Но не расшатывает ли эта двусмысленность нравственные устои искусства, не ведет ли она к релятивизму, к цинизму и вседозволенности? Если сразу две истины могут быть верны, то не следует ли из этого, что можно оправдать все что угодно — любую идею, любой поступок? Эти вопросы мы непременно должны перед собою поставить, чтобы понять Высоцкого и его слово о жизни.
Тут прежде всего надо учесть, что между жизнью и ее философским объяснением, между словом и делом, между теорией и практикой всегда существует какая-то дистанция, какой-то зазор. Если его не видеть, он превращается в трещину, с которой начинается разрушение всех благих начинаний, смело задуманных построек и круто затеянных перестроек.
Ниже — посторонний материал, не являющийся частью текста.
#[local] Open Scope Z_scope.
#[local] Open Scope go_scope.
#[local] Set Default Proof Using "Type".

Definition second : Z := 1000000000.

(** ** Configuration (config.go) *)

Definition getenvDefault (env : string -> string) (key fallback : string) : string :=
  let value := TrimSpace (env key) in if value =?s "" then fallback else value.

Definition durationFromEnv (env : string -> string) (key : string) (fallback : Z) : Z :=
  let value := TrimSpace (env key) in
  if value =?s "" then fallback else default fallback (ParseDuration value).

Definition intFromEnv (env : string -> string) (key : string) (fallback : Z) : Z :=
  let value := TrimSpace (env key) in
  if value =?s "" then fallback else default fallback (Atoi value).

(** The variables the flags set: the configuration and [bootstrap]. *)
Definition Flags : Type := config * string.

(** The flags and their defaults, before [flag.Parse]. *)
Definition defaultFlags (env : string -> string) : Flags :=
  (mkNodeConfig (getenvDefault env "NODE_ID" "") (getenvDefault env "LISTEN_ADDR" "0.0.0.0:8000")
     (getenvDefault env "METRICS_ADDR" "0.0.0.0:9100") (getenvDefault env "ADVERTISE_ADDR" "")
     (getenvDefault env "PEER_ADDR" "") [] (getenvDefault env "MESSAGE" "hello")
     (2 * second) (durationFromEnv env "SENSOR_INTERVAL" (5 * second))
     (getenvDefault env "COORDINATOR_ADDR" "") (intFromEnv env "GOSSIP_FANOUT" 3) (intFromEnv env "GOSSIP_TTL" 3),
   getenvDefault env "BOOTSTRAP_ADDRS" "").

Definition setNodeFlag (name value : string) (f : Flags) : option (option Flags) :=
  let '(mkNodeConfig nid listen metrics advertise peer boots message retry interval coord fanout ttl, bootstrap) := f in
  let str c := Some (Some (c, bootstrap)) in
  let num parse c := Some (match parse value with Some x => Some (c x, bootstrap) | None => None end) in
  if name =?s "node-id" then str (mkNodeConfig value listen metrics advertise peer boots message retry interval coord fanout ttl)
  else if name =?s "listen" then str (mkNodeConfig nid value metrics advertise peer boots message retry interval coord fanout ttl)
  else if name =?s "metrics" then str (mkNodeConfig nid listen value advertise peer boots message retry interval coord fanout ttl)
  else if name =?s "advertise" then str (mkNodeConfig nid listen metrics value peer boots message retry interval coord fanout ttl)
  else if name =?s "peer" then str (mkNodeConfig nid listen metrics advertise value boots message retry interval coord fanout ttl)
  else if name =?s "bootstrap" then Some (Some (f.1, value))
  else if name =?s "message" then str (mkNodeConfig nid listen metrics advertise peer boots value retry interval coord fanout ttl)
  else if name =?s "retry" then
    num ParseDuration (fun x => mkNodeConfig nid listen metrics advertise peer boots message x interval coord fanout ttl)
  else if name =?s "sensor-interval" then
    num ParseDuration (fun x => mkNodeConfig nid listen metrics advertise peer boots message retry x coord fanout ttl)
  else if name =?s "coordinator" then str (mkNodeConfig nid listen metrics advertise peer boots message retry interval value fanout ttl)
  else if name =?s "gossip-fanout" then
    num ParseInt (fun x => mkNodeConfig nid listen metrics advertise peer boots message retry interval coord x ttl)
  else if name =?s "gossip-ttl" then
    num ParseInt (fun x => mkNodeConfig nid listen metrics advertise peer boots message retry interval coord fanout x)
  else None.

(** What the process asks the system for: host name, clock, random bytes. *)
Record System : Type := mkSystem { sys_hostname : option string; sys_now : Z; sys_random : option (list Z) }.

Definition generateNodeID (sys : System) : option string :=
  let hostname := match sys_hostname sys with
                  | Some h => if TrimSpace h =?s "" then "node" else h
                  | None => "node"
                  end in
  match sys_random sys with
  | None => None
  | Some randBytes =>
      let input := String.append hostname (String.append "-" (String.append (Itoa (sys_now sys))
                     (String.append "-" (EncodeToString randBytes)))) in
      Some (String.append hostname (String.append "-" (EncodeToString (Sum256 (bytes_of input)))))
  end.

Definition loadConfig (sys : System) (env : string -> string) (args : list string) : FlagOutcome config :=
  match flag_Parse setNodeFlag args (defaultFlags env) with
  | FlagsHelp => FlagsHelp
  | FlagsError => FlagsError
  | FlagsParsed (mkNodeConfig nid listen metrics advertise peer boots message retry interval coord fanout ttl, bootstrap) =>
      let nid := if nid =?s "" then
                   match generateNodeID sys with
                   | None => String.append "node-" (Itoa (sys_now sys))
                   | Some generated => generated
                   end
                 else nid in
      let advertise := if advertise =?s "" then listen else advertise in
      let boots := if bootstrap =?s "" then boots else splitAndTrim bootstrap in
      FlagsParsed (mkNodeConfig nid listen metrics advertise peer boots message retry interval coord fanout ttl)
  end.

(** ** Metrics (metrics.go) *)

(** A [GaugeVec] by label; a histogram as the values observed. *)
Record nodeMetrics : Type := mkNodeMetrics {
  lookupLatency : gmap string (list float64); routingTableSize : gmap string float64;
  temperatureC : gmap string float64 }.

Definition newNodeMetrics : nodeMetrics := mkNodeMetrics ∅ ∅ ∅.

(** [time.Duration.Seconds]. *)
Definition Seconds (d : Z) : float64 :=
  f_add (f_of_int (Z.quot d second)) (f_div (f_of_int (Z.rem d second)) (f_of_int 1000000000)).

(** The methods; a nil receiver ignores the call. *)
Definition ObserveLookupLatency (nodeID : string) (duration : Z) (m : option nodeMetrics) : option nodeMetrics :=
  m ← m; Some (mkNodeMetrics
    (<[nodeID := default [] (lookupLatency m !! nodeID) ++ [Seconds duration]]> (lookupLatency m))
    (routingTableSize m) (temperatureC m)).

Definition SetRoutingTableSize (nodeID : string) (size : Z) (m : option nodeMetrics) : option nodeMetrics :=
  m ← m; Some (mkNodeMetrics (lookupLatency m) (<[nodeID := f_of_int size]> (routingTableSize m)) (temperatureC m)).

Definition SetTemperature (nodeID : string) (temperature : float64) (m : option nodeMetrics) : option nodeMetrics :=
  m ← m; Some (mkNodeMetrics (lookupLatency m) (routingTableSize m) (<[nodeID := temperature]> (temperatureC m))).

(** ** The last reading (sensor_state.go) *)

Record sensorState : Type := mkSensorState { reading : Reading; hasReading : bool }.

Definition newSensorState : sensorState := mkSensorState zeroReading false.

Definition Set_ (s : sensorState) (r : Reading) : sensorState := mkSensorState r true.

Definition Last (s : sensorState) : Reading * bool := (reading s, hasReading s).

(** ** The process (main.go) *)

Section Process.
Context {R : Type} {Hrand : Rand R}.

(** The time under which a reading is gossiped. *)
Definition reading_unix (r : Reading) : Z := UnixNano (Sensor.Timestamp r).

(** Where the sensor loop is in its round: before reading the sensor, before
    [setReading], [SetTemperature], [shouldProcessGossip] and [selectGossipTargets]; the
    last with the message ID and the encoded reading, none if it could not be encoded. *)
Inductive SensorAt : Type :=
| AtTick
| AtStore (r : Reading)
| AtTemp (r : Reading)
| AtMark (r : Reading)
| AtSend (msg : option (string * string)).

(** Where the bootstrap is: greeting addresses, with the peers found so far; adding those
    peers; about to send its message to the known peers; done. *)
Inductive BootAt : Type :=
| BootGreet (todo found : list string)
| BootAdd (todo : list string)
| BootDone.

(** What the goroutines of [main] share (the node's state is in the server), and where
    they are. *)
Record Process : Type := mkProcess {
  p_server : NodeServer (Reading := Reading); p_sensors : sensorState; p_metrics : option nodeMetrics;
  p_generator : Generator (R := R); p_at : SensorAt; p_boot : BootAt }.

Definition p_state (p : Process) : nodeState (Reading := Reading) := ns_state (p_server p).
Definition with_state (p : Process) (s : nodeState) : Process :=
  mkProcess (mkNodeServer (ns_listener (p_server p)) (ns_conns (p_server p)) s) (p_sensors p) (p_metrics p)
    (p_generator p) (p_at p) (p_boot p).
Definition with_metrics (p : Process) (m : option nodeMetrics) : Process :=
  mkProcess (p_server p) (p_sensors p) m (p_generator p) (p_at p) (p_boot p).
Definition with_at (p : Process) (l : SensorAt) : Process :=
  mkProcess (p_server p) (p_sensors p) (p_metrics p) (p_generator p) l (p_boot p).
Definition with_boot (p : Process) (b : BootAt) : Process :=
  mkProcess (p_server p) (p_sensors p) (p_metrics p) (p_generator p) (p_at p) b.

(** The addresses [bootstrapDiscovery] greets. *)
Definition bootstrapAttempts (cfg : config) : list string :=
  filter (fun a => a <> "")
    (cfg_bootstrapAddrs cfg ++ if cfg_peerAddr cfg =?s "" then [] else [cfg_peerAddr cfg]).

(** The variables before the goroutines start; the server listens (if it cannot, the
    process ends), and there may be nothing to bootstrap from. *)
Definition startProcess (now : Z) (cfg : config) : Process :=
  mkProcess (mkNodeServer (mkListener true true) []
               (mkNodeState (mkPeerInfo (cfg_nodeID cfg) (cfg_advertiseAddr cfg) now) ∅ ∅ ∅))
    newSensorState (Some newNodeMetrics)
    (NewGenerator (cfg_nodeID cfg) (LocationFromSeed (cfg_nodeID cfg))) AtTick
    (if bool_decide (cfg_bootstrapAddrs cfg = []) && (cfg_peerAddr cfg =?s "") then BootDone
     else BootGreet (bootstrapAttempts cfg) []).

(** [time.NewTicker] panics on an interval that is not positive. *)
Definition startTicker (interval : Z) : exec Datatypes.unit := if interval <=? 0 then Panic else Ok tt.

(** One round of the sensor loop that nothing interrupts, reading the sensor at time [t]. *)
Definition sensorTick (t : Z) (e : AppEnv) (cfg : config) (p : Process) : Process * sends :=
  let '(r, g) := Next t (p_generator p) in
  let sensors := Set_ (p_sensors p) r in
  let s := setReading Sensor.NodeID (p_state p) r in
  let metrics := SetTemperature (cfg_nodeID cfg) (TemperatureC r) (p_metrics p) in
  let '(s, out, _) := gossipBroadcast reading_unix EncodeReading e cfg s r in
  (with_state (mkProcess (p_server p) sensors metrics g (p_at p) (p_boot p)) s, out).

(** The sensor loop up to its next lock; [t] is the time if it reads the sensor. *)
Definition sensorStep (t : Z) (e : AppEnv) (cfg : config) (p : Process) : Process * sends :=
  match p_at p with
  | AtTick =>
      let '(r, g) := Next t (p_generator p) in
      (mkProcess (p_server p) (Set_ (p_sensors p) r) (p_metrics p) g (AtStore r) (p_boot p), [])
  | AtStore r => (with_at (with_state p (setReading Sensor.NodeID (p_state p) r)) (AtTemp r), [])
  | AtTemp r =>
      (with_at (with_metrics p (SetTemperature (cfg_nodeID cfg) (TemperatureC r) (p_metrics p))) (AtMark r), [])
  | AtMark r =>
      match EncodeReading r with
      | None => (with_at p (AtSend None), [])
      | Some payload =>
          let messageID := gossipMessageID (cfg_nodeID cfg) (reading_unix r) in
          let '(s, _) := shouldProcessGossip e (p_state p) messageID in
          (with_at (with_state p s) (AtSend (Some (messageID, base64_EncodeToString payload))), [])
      end
  | AtSend None => (with_at p AtTick, [])
  | AtSend (Some (messageID, encoded)) =>
      let targets := selectGossipTargets e (p_state p) (cfg_coordinatorAddr cfg) (cfg_gossipFanout cfg) in
      (with_at p AtTick, map (fun a => (a, formatGossip messageID (cfg_gossipTTL cfg) encoded)) targets)
  end.

(** One round of the loop that reports the routing table. *)
Definition metricsTick (cfg : config) (p : Process) : Process :=
  with_metrics p (SetRoutingTableSize (cfg_nodeID cfg) (peerCount (p_state p)) (p_metrics p)).

(** What [sendMessage] writes to a peer the bootstrap found. *)
Definition messageText (cfg : config) : string := Join ["MESSAGE"; cfg_nodeID cfg; cfg_message cfg] bar.
Definition sendMessage (cfg : config) : list Z := writeFrame (bytes_of (messageText cfg)).

(** [sendMessageToPeer]: nothing is written if the connection cannot be made. *)
Definition sendMessageToPeer (dialed : bool) (cfg : config) : option (list Z) :=
  if dialed then Some (sendMessage cfg) else None.

(** The bootstrap up to its next lock: [answer] is the outcome of [helloAndGetPeers],
    which took [took], if it greets an address. *)
Definition bootStep (e : AppEnv) (answer : option (list string)) (took : Z) (cfg : config) (p : Process)
  : Process * sends :=
  match p_boot p with
  | BootGreet (_ :: todo) found =>
      (with_boot (with_metrics p (ObserveLookupLatency (cfg_nodeID cfg) took (p_metrics p)))
         (BootGreet todo (found ++ default [] answer)), [])
  | BootGreet [] found => (with_boot p (BootAdd found), [])
  | BootAdd (a :: todo) =>
      let p := if (a =?s "") || (a =?s cfg_advertiseAddr cfg) then p
               else with_state p (upsertPeer e (p_state p) (mkPeerInfo "" a (env_now e))) in
      (with_boot p (BootAdd todo), [])
  | BootAdd [] =>
      (with_boot p BootDone,
       map (fun a => (a, messageText cfg)) (filter (fun a => a <> cfg_advertiseAddr cfg) (peerAddrs (p_state p))))
  | BootDone => (p, [])
  end.

(** A step of the server: an accept, a connection up to its next lock, or the end of
    the context. *)
Definition serveStep (cfg : config) (ev : ServerEvent) (p : Process) : Process * sends :=
  let '(srv, acts) := serverStep Sensor.NodeID DecodeReading cfg ev (p_server p) in
  (mkProcess srv (p_sensors p) (p_metrics p) (p_generator p) (p_at p) (p_boot p), sends_of acts).

(** The goroutines of [main], each up to its next lock. *)
Inductive NodeEvent : Type :=
| SensorStep (t : Z) (e : AppEnv)
| MetricsTick
| Serve (ev : ServerEvent)
| BootStep (e : AppEnv) (answer : option (list string)) (took : Z).

Definition nodeStep (cfg : config) (ev : NodeEvent) (p : Process) : Process * sends :=
  match ev with
  | SensorStep t e => sensorStep t e cfg p
  | MetricsTick => (metricsTick cfg p, [])
  | Serve ev => serveStep cfg ev p
  | BootStep e answer took => bootStep e answer took cfg p
  end.

Fixpoint nodeRun (cfg : config) (evs : list NodeEvent) (p : Process) : Process * sends :=
  match evs with
  | [] => (p, [])
  | ev :: evs =>
      let '(p, out) := nodeStep cfg ev p in
      let '(p, out') := nodeRun cfg evs p in (p, out ++ out')
  end.

(** [main]: the process ends before the first reading if the interval is not
    positive. *)
Definition nodeMain (now : Z) (cfg : config) (evs : list NodeEvent) : exec (Process * sends) :=
  let! _ := startTicker (cfg_sensorInterval cfg) in
  Ok (nodeRun cfg evs (startProcess now cfg)).

(** A round of the sensor loop has five steps; the first of each reads the sensor. *)
Fixpoint tick_times_from (k : nat) (evs : list NodeEvent) : list Z :=
  match evs with
  | [] => []
  | SensorStep t _ :: evs => match k with O => t :: tick_times_from 4 evs | S k => tick_times_from k evs end
  | _ :: evs => tick_times_from k evs
  end.
Definition tick_times : list NodeEvent -> list Z := tick_times_from 0.

(** ** Goroutines that nothing interrupts *)

(** The five steps of a round come to [sensorTick]. *)
Lemma sensorTick_steps t e cfg p : p_at p = AtTick ->
  nodeRun cfg (replicate 5 (SensorStep t e)) p = sensorTick t e cfg p.
Proof.
  intros Hat. destruct p as [srv sen met gen pt bt]. cbn in Hat. subst pt. unfold sensorTick.
  cbn [replicate nodeRun nodeStep sensorStep p_at p_generator].
  destruct (Next t gen) as [r g]. cbn [nodeRun nodeStep sensorStep p_at with_at].
  cbn [p_state with_state with_metrics with_at p_server ns_state p_metrics p_at].
  unfold gossipBroadcast. destruct (EncodeReading r) as [payload|]; cbn [p_at with_at]; [|by cbn].
  cbn [p_state with_state with_metrics with_at p_server ns_state p_metrics p_at].
  destruct (shouldProcessGossip e _ _) as [s b]. cbn. by rewrite app_nil_r.
Qed.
Люди, убежденные, что истина всегда одна, что достаточно лишь упорно ей следовать, очень быстро оказываются в растерянности, ибо на первой же развилке, в первой же ситуации выбора вдруг убеждаются, что исповедуемая ими истина-инструкция такую нестандартную ситуацию просто не предусмотрела. Тоталитарное мышление парализует социальную и творческую активность личности. Догматическое «или — или» то и дело приводит к тому, что человек не действует ни так, ни так.